Schwestern wollten es Ex-Mann heimzahlen. Angeklagte sagt, sie sei von dem 35 Jahre alten Opfer jahrelang misshandelt worden.

Hamburg. Der Kopf tief gesenkt, die Arme vor dem Körper verschränkt, sitzt die Angeklagte da wie ein Häufchen Elend. Sie wischt sich die Tränen aus den Augen und streicht die Haare zur Seite. Wieder und wieder. Lieber wäre sie jetzt woanders. Nur nicht hier, im Gerichtssaal, wo ihr Ex-Verlobter, Mario M., 35, aussagen wird. Als Zeuge. Gegen sie, die Angeklagte. Kurz bevor es so weit ist, flüchtet Petra B. aus dem Saal, obgleich die Kammer ihren Verhandlungsausschluss abgelehnt hat. Eine Gegenüberstellung ertrage sie nicht, erklärt ihr Verteidiger.

Es ist eine hochemotionale Verhandlung, in der es auch um die Frage geht, wie die Justiz mit einem Akt der Rache umgeht, wenn der Verdacht naheliegt, dass dem Tatmotiv ein jahrelanges Martyrium der mutmaßlichen Täterin zugrunde liegt. Auf der einen Seite eine Frau, die behauptet, sie sei von ihrem Ex-Verlobten fast fünf Jahre misshandelt worden. Auf der anderen Seite jener Ex-Verlobte, der von Petra B., 36, ihrer Schwester Kerstin H., 39, und deren Sohn Christian B., 23, regelrecht gefoltert worden sein soll.

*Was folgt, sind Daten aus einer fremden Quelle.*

(* ===== verification/Pipeline.v ===== *)
(** The pipeline as a transition system: the operations that receivers, workers
    and schedulers run against the database, the states they can reach, and what
    holds in all of them. *)

From stdpp Require Import base list strings gmap relations.
From Stdlib Require Import ZArith Lia.
From S2P Require Import Prelude Schema Consistency Dispatch Stages Tasks Watermark.
From S2P Require Import Invariant Runs Operations Completion Outbox.

Open Scope string_scope.
Open Scope Z_scope.

(** One transaction of the pipeline, with its arguments and its instant. *)
Inductive op :=
  | Receive (context : list (string * string)) (c : command) (now : Z)
  | Enqueue (context : list (string * string)) (a : task_args) (now : Z)
  | ClaimTask (task_id worker_id : string) (stale_after_seconds now : Z)
  | Renew (task_id lease_token : string) (claim_version lease_seconds now : Z)
  | Complete (task_id lease_token : string) (claim_version : Z) (o : outcome) (now : Z)
  | Fail_ (task_id error : string) (delay : Z) (lease_token : string) (claim_version now : Z)
  | Defer (task_id reason : string) (delay : Z) (lease_token : string) (claim_version now : Z)
  | EnqueueRetries (limit : Z) (task_ids : option (list string)) (now : Z)
  | Skip (inbox_id final_status : string) (cancel_root_task : bool) (now : Z)
  | MarkProcessed (inbox_id : string) (now : Z)
  | MarkFailed (inbox_id error : string) (now : Z)
  | ClaimEvents (worker_id : string) (limit : Z) (event_ids : option (list string))
      (lease_seconds now : Z)
  | EventPublished (event_id lease_token : string) (now : Z)
  | EventFailed (event_id lease_token error : string) (now : Z).

Section pipeline.
Context `{Platform}.

Definition exec (o : op) (d : db) : db :=
  match o with
  | Receive ctx c now => (receive_command ctx c now d).2
  | Enqueue ctx a now => (enqueue_task ctx a now d).2
  | ClaimTask tid w secs now => (claim_task tid w secs now d).2
  | Renew tid tok v secs now => (renew_task_lease tid tok v secs now d).2
  | Complete tid tok v o now => (complete_task tid tok v o now d).2
  | Fail_ tid err dl tok v now => (fail_task tid err dl tok v now d).2
  | Defer tid why dl tok v now => (defer_task tid why dl tok v now d).2
  | EnqueueRetries lim ids now => (enqueue_due_retries lim ids now d).2
  | Skip iid final cancel now => (skip_inbox_record iid final cancel now d).2
  | MarkProcessed iid now => (mark_inbox_processed iid now d).2
  | MarkFailed iid err now => (mark_inbox_failed iid err now d).2
  | ClaimEvents w lim ids secs now => (claim_outbox_batch w lim ids secs now d).2
  | EventPublished eid tok now => (mark_outbox_published eid tok now d).2
  | EventFailed eid tok err now => (mark_outbox_failed eid tok err now d).2
  end.

(** The calls the program makes: a follow-up task is created queued and published,
    without a barrier of its own, and no handler asks to activate a task by its id. *)
Definition legal (o : op) : bool :=
  match o with
  | Enqueue _ a _ => String.eqb (ta_initial_status a) "queued" && ta_publish a
      && bool_decide (pl_consistency (ta_payload a) = None)
  | Complete _ _ _ o _ => negb (truthy (activate_task_id o))
  | _ => true
  end.

Inductive step (d : db) : db → Prop :=
  | step_exec o : legal o = true → step d (exec o d).

Definition reachable (d : db) : Prop := rtc step empty_db d.

Lemma reachable_run ops : forallb legal ops = true → reachable (foldl (λ d o, exec o d) empty_db ops).
Proof.
  unfold reachable. generalize empty_db as d. induction ops as [|o ops IH]; intros d Hl; [constructor|].
  simpl in *. apply andb_true_iff in Hl as [Ho Hl].
  eapply rtc_l; [by apply step_exec|]. by apply IH.
Qed.

(** A transaction that raises leaves the database as it was. *)
Lemma transaction_carries {A} (m : session A) d :
  sat (carries None None) m → carries None None d (transaction m d).2.
Proof. intros Hm. apply sat_transaction; [apply _|done]. Qed.

Lemma result_carries {A} (r : result A * db) d :
  (∀ a d', r = (Ok a, d') → carries None None d d') →
  (∀ e d', r = (Raise e, d') → d' = d) → carries None None d r.2.
Proof.
  destruct r as [[a|e] d']; simpl; intros Hok Hr; [by eapply Hok|].
  rewrite (Hr e d'); done.
Qed.

Lemma transaction_Raise {A} (m : session A) d e d' : transaction m d = (Raise e, d') → d' = d.
Proof. unfold transaction. destruct (m d) as [[]|]; by intros [=]. Qed.

Lemma sat_core_carries {A} (m : session A) : sat same_core m → sat (carries None None) m.
Proof. intros Hm d a d' R. apply carries_core. exact (Hm _ _ _ R). Qed.

Lemma exec_carries o d : legal o = true → carries None None d (exec o d).
Proof.
  destruct o; simpl; intros Hl.
  - apply result_carries; [intros; by eapply receive_command_carries|].
    intros e d'. apply transaction_Raise.
  - bools. apply result_carries; [|intros e d'; apply transaction_Raise].
    intros r d' R. eapply enqueue_task_carries; [|exact R]. split; [|tauto].
    by destruct Hl as [[-> _] _].
  - apply transaction_carries, claim_carries.
  - apply result_carries; [intros; by eapply renew_carries|intros e d'; apply transaction_Raise].
  - unfold complete_task. destruct (several_outcomes _); [simpl; reflexivity|].
    apply transaction_carries, complete_carries. by apply negb_true_iff.
  - apply transaction_carries, fail_carries.
  - apply transaction_carries, defer_carries.
  - apply transaction_carries, due_retries_carries.
  - apply transaction_carries, skip_carries.
  - apply transaction_carries. unfold finalize_inbox_in_session. sat_auto.
    apply complete_inbox_stage_carries.
  - apply transaction_carries. unfold finalize_inbox_in_session. sat_auto.
    apply complete_inbox_stage_carries.
  - apply transaction_carries, sat_core_carries. unfold claim_batch_in_session, claim_one, save_event.
    sat_auto; [apply draw_uuid_core|done].
  - apply transaction_carries, sat_core_carries. sat_auto. done.
  - apply transaction_carries, sat_core_carries. unfold save_event. sat_auto. done.
Qed.

Lemma inv_empty : inv None empty_db.
Proof.
  split; simpl; try apply NoDup_nil_2; try done; intros *; by intros ?%not_elem_of_nil.
Qed.

Lemma reachable_inv d : reachable d → inv None d.
Proof.
  unfold reachable. intros Hr. pose proof inv_empty as Hi. revert Hi.
  induction Hr as [|d1 d2 d3 [o Ho] _ IH]; [done|]. intros Hi.
  apply IH. by apply exec_carries.
Qed.

Lemma step_grown d d' : reachable d → step d d' → inv None d' ∧ grown d d'.
Proof. intros Hr [o Ho]. apply exec_carries; [done|by apply reachable_inv]. Qed.

Lemma settled_below d sp l m :
  inv None d → sp ∈ spaces d → m ∈ inbox_messages d → m_space_id m = sp_id sp →
  m_sequence_no m <= watermark l sp → settled l m.
Proof.
  intros Hi Hsp Hm Hs Hle. destruct (inv_spaces _ _ Hi sp Hsp l) as [[_ Hset] _].
  apply Hset; [|done]. by apply elem_of_messages_of.
Qed.

(** C1: the causal barrier.  Whenever a worker obtains a task that was created
    under a barrier, every earlier message of its space that the barrier names has
    already settled the stage the task waits for. *)
Theorem claimed_task_sees_settled_messages d tid w secs now c d' l r m :
  reachable d →
  claim_task tid w secs now d = (Ok (Some c), d') →
  requirement (cl_task c) = Some (l, r) →
  m ∈ inbox_messages d' → m_space_id m = t_space_id (cl_task c) → m_sequence_no m <= r →
  settled l m.
Proof.
  intros Hd%reachable_inv R%transaction_Ok Hreq Hm Hs Hle.
  destruct (claim_carries _ _ _ _ _ _ _ R Hd) as [Hi _].
  apply claim_in_session_Ok in R as [[? _]|(t & tok & d1 & Ht & _ & [= ->] & Hc1 & Hc)];
    [done|]. set (row := claim_row _ _ _ _ _) in *. simpl in Hreq, Hs.
  assert (row ∈ tasks d') as Hrow.
  { destruct Hc as (_ & _ & ->). apply elem_of_update. exists t. simpl.
    rewrite String.eqb_refl. split; [|done]. by destruct Hc1 as (_ & _ & ->). }
  destruct (inv_gates _ _ Hi row Hrow) as (sp & Hsp & Hid & _ & Hg).
  eapply settled_below; [done|exact Hsp|done|by rewrite Hid|].
  etrans; [exact Hle|]. apply Hg; [by apply py_in_false|done].
Qed.



(** A watermark can only rise, because the messages it counts only mature. *)
Lemma spec_grown d d' l sid :
  inv None d → inv None d' → grown d d' →
  watermark_spec l (messages_of sid d) <= watermark_spec l (messages_of sid d').
Proof.
  intros Hi Hi' Hg. apply sound_le_spec.
  destruct (spec_sound l _ (inv_numbered _ _ sid Hi)) as [Hb Hset].
  pose proof (grown_last d d' sid Hg (inv_numbered _ _ sid Hi')). split; [lia|].
  intros m' [Hm' Hs]%elem_of_messages_of Hle.
  destruct (grown_new _ _ Hg m' Hm') as [(m & Hm & Hmat)|Hlt].
  - pose proof Hmat as (_ & Hs' & Hq & _). eapply matures_settled; [exact Hmat|].
    apply Hset; [apply elem_of_messages_of; by rewrite <- Hs'|lia].
  - rewrite Hs in Hlt. lia.
Qed.

(** No step of the program moves a watermark back, reopens a settled stage of a
    message, or loses a message. *)
Theorem progress_is_monotone d d' :
  reachable d → step d d' →
  (∀ sp, sp ∈ spaces d → ∃ sp', sp' ∈ spaces d' ∧ sp_id sp' = sp_id sp
     ∧ ∀ l, watermark l sp <= watermark l sp')
  ∧ (∀ m, m ∈ inbox_messages d → ∃ m', m' ∈ inbox_messages d' ∧ matures m m').
Proof.
  intros Hr Hstep. destruct (step_grown d d' Hr Hstep) as [Hi' Hg].
  apply reachable_inv in Hr as Hi. split; [|apply Hg]. intros sp Hsp.
  pose proof (elem_of_map_in sp_id _ _ Hsp) as (sp' & Hid & Hsp')%(grown_spaces _ _ Hg)%elem_of_map.
  exists sp'. split_and!; [done..|]. intros l.
  destruct (inv_spaces _ _ Hi sp Hsp l) as [_ ->]; [|done].
  destruct (inv_spaces _ _ Hi' sp' Hsp' l) as [_ ->]; [|done].
  rewrite Hid. by apply spec_grown.
Qed.

(** The messages of a space are numbered 1, 2, 3, ... in the order in which they
    were received, without gaps or repetitions. *)
Theorem sequence_numbers_gapless d sid :
  reachable d →
  map m_sequence_no (messages_of sid d) = seqZ 1 (Z.of_nat (length (messages_of sid d))).
Proof. intros Hi%reachable_inv. apply (inv_gapless _ _ Hi). Qed.
End pipeline.

(** * A concrete run *)

(** A note arrives, then a question about a preference, which has to wait for the
    memory of the note; the note is ingested; the question is released and claimed. *)
Definition message (id task_type text : string) (at_ : Z) : command :=
  Command "feishu" id None "" "chat" (Some "oc_1") (Some "p2p") [] text at_ task_type
    (empty_payload <| pl_rest := {["question" := text]} |>) "normal" 5.

Definition note_message : command := message "om_1" "ingest" "buy milk" 0.
Definition question : command := message "om_2" "query" "what do i like?" 10.

Definition demo_complete : op :=
  Complete "task_1" "5" 1 (TaskOutcome None None None None (Some "inbox_0")) 30.
Definition demo_blocked : list op := [
  Receive [] note_message 0;
  Receive [] question 10;
  ClaimTask "task_1" "w1" 60 20].
Definition demo : list op := (demo_blocked ++ [demo_complete])%list.

Definition run `{Platform} (ops : list op) : db := foldl (λ d o, exec o d) empty_db ops.

(** Rows of a concrete state, found by evaluation. *)
Definition row_shows (t : task) (tid status : string) (lease : option Z) : bool :=
  String.eqb (t_id t) tid && String.eqb (t_status t) status
  && bool_decide (t_lease_expires_at t = lease).

Lemma row_shows_true t tid status lease :
  row_shows t tid status lease = true →
  t_id t = tid ∧ t_status t = status ∧ t_lease_expires_at t = lease.
Proof. unfold row_shows. bools. tauto. Qed.

Lemma row_exists {A} (p : A → bool) l : existsb p l = true → ∃ x, x ∈ l ∧ p x = true.
Proof. intros (x & Hx & Hp)%existsb_exists. exists x. by rewrite list_elem_of_In. Qed.

Section witnesses.
#[local] Existing Instance test_platform.

Lemma demo_reachable : reachable (run demo).
Proof. by apply (reachable_run demo). Qed.

Lemma demo_blocked_reachable : reachable (run demo_blocked).
Proof. by apply (reachable_run demo_blocked). Qed.

Lemma claimed_task_sees_settled_messages_witness :
  match claim_task "task_4" "w2" 60 40 (run demo) with
  | (Ok (Some c), d') => requirement (cl_task c) = Some (MemoryLevel, 1)
      ∧ ∀ m, m ∈ inbox_messages d' → m_space_id m = "chat" → m_sequence_no m <= 1 →
          settled MemoryLevel m
  | _ => False
  end.
Proof.
  destruct (claim_task "task_4" "w2" 60 40 (run demo)) as [[[c|]|e] d'] eqn:E;
    [|vm_compute in E; discriminate E..].
  assert (requirement (cl_task c) = Some (MemoryLevel, 1)
    ∧ t_space_id (cl_task c) = "chat") as [Hreq Hspace].
  { vm_compute in E. injection E as <- _. split; reflexivity. }
  split; [exact Hreq|]. intros m Hm Hs Hle.
  apply (claimed_task_sees_settled_messages _ _ _ _ _ _ _ _ _ m demo_reachable E Hreq Hm);
    [by rewrite Hspace|exact Hle].
Defined.



Lemma progress_is_monotone_witness :
  ∃ m m', m ∈ inbox_messages (run demo_blocked) ∧ m_id m = "inbox_0"
    ∧ m' ∈ inbox_messages (exec demo_complete (run demo_blocked)) ∧ matures m m'.
Proof.
  destruct (row_exists (λ m, String.eqb (m_id m) "inbox_0") (inbox_messages (run demo_blocked)))
    as (m & Hm & Hid%String.eqb_eq); [vm_compute; reflexivity|].
  destruct (progress_is_monotone _ _ demo_blocked_reachable (step_exec _ demo_complete eq_refl))
    as [_ Hkept].
  destruct (Hkept m Hm) as (m' & Hm' & Hmat).
  exists m, m'. split_and!; [exact Hm|exact Hid|exact Hm'|exact Hmat].
Defined.

Lemma sequence_numbers_gapless_witness :
  map m_sequence_no (messages_of "chat" (run demo)) = [1; 2].
Proof. rewrite (sequence_numbers_gapless (run demo) "chat" demo_reachable). vm_compute. reflexivity. Defined.
End witnesses.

"Er sollte mal sehen, wie das ist, ein Opfer zu sein", erzählt Kerstin H. unter Tränen. Auch sie sei ein Opfer häuslicher Gewalt. Erst schlug der Vater zu, später prügelten die Ehemänner. Als sie am Telefon mithörte, wie Mario M. wieder mal ihre Schwester bedrohte, sei sie gleich rüber mit ihren Kindern zur Wohnung der beiden. Dort habe sie Petra B. völlig aufgelöst vorgefunden. "Es reichte mir. Es musste Schluss sein. Man kann sich doch nicht alles gefallen lassen", sagt Kerstin H. Außerdem habe sie ihrer Schwester "Genugtuung" verschaffen wollen. Mit den Kindern von Petra B. und ihrem eigenen Sohn fielen sie über Mario M. her. Fesselten seine Hände und Füße, klebten ihm den Mund zu. "Und er machte sich lustig", sagt Kerstin H. Sie klingt verbittert.

Die Angeklagten machten der Häme auf ebenso simple wie grausame Weise ein Ende: Erst zogen sie Mario M. eine Mülltüte über den Kopf und sprachen über seine "Entsorgung" - "um ihn zu erschrecken". Man könne ihn in "Scheiben schneiden" oder in der Elbe versenken, schlug Kerstin H. vor. Dann erzählten sie ihrem Opfer, sie würden ihm Morphium spritzen. Tatsächlich injizierte Petra B. ihrem Ex Wasser und Zitronensaft. Mit einer Naivität, die verblüfft und die Angeklagten kennzeichnet, erklärt Kerstin H., sie habe darauf geachtet, dass Petra B. nicht die Vene treffe. Sie habe schließlich einen Erste-Hilfe-Kursus besucht.

Am Ende lachte Mario M. nicht, er litt Todesangst. Er sei geschlagen, getreten und gedemütigt worden, sagt er. Um die Wohnung verlassen zu dürfen, habe er einen - juristisch unwirksamen - Schrieb unterzeichnen müssen. Darin erklärte er, er werde Petra B. aus dem Mietvertrag entlassen und aus dem gemeinsamen Bankkonto austreten.

Selbstjustiz ist strafbar, häusliche Gewalt, wenn sie denn angezeigt wird, auch. Mario M. habe sie häufig verprügelt, gedemütigt und missbraucht, sagt Petra B. Mal habe er sie mit Bier übergossen, mal an den Ohren hochgezogen, einmal habe er versucht, sie mit einem Auto zu überfahren. Auch habe Mario M. ein gerichtliches Kontaktverbot ignoriert und sie mit Anrufen belästigt.

Mario M. widerspricht alldem, auch den Übergriffen, denn seine "krankhaft eifersüchtige" Ex habe doch ihn verprügelt und nicht umgekehrt. Vorsichtshalber weist ihn das Gericht darauf hin, dass er sich strafbar gemacht haben könnte. Der Prozess wird fortgesetzt.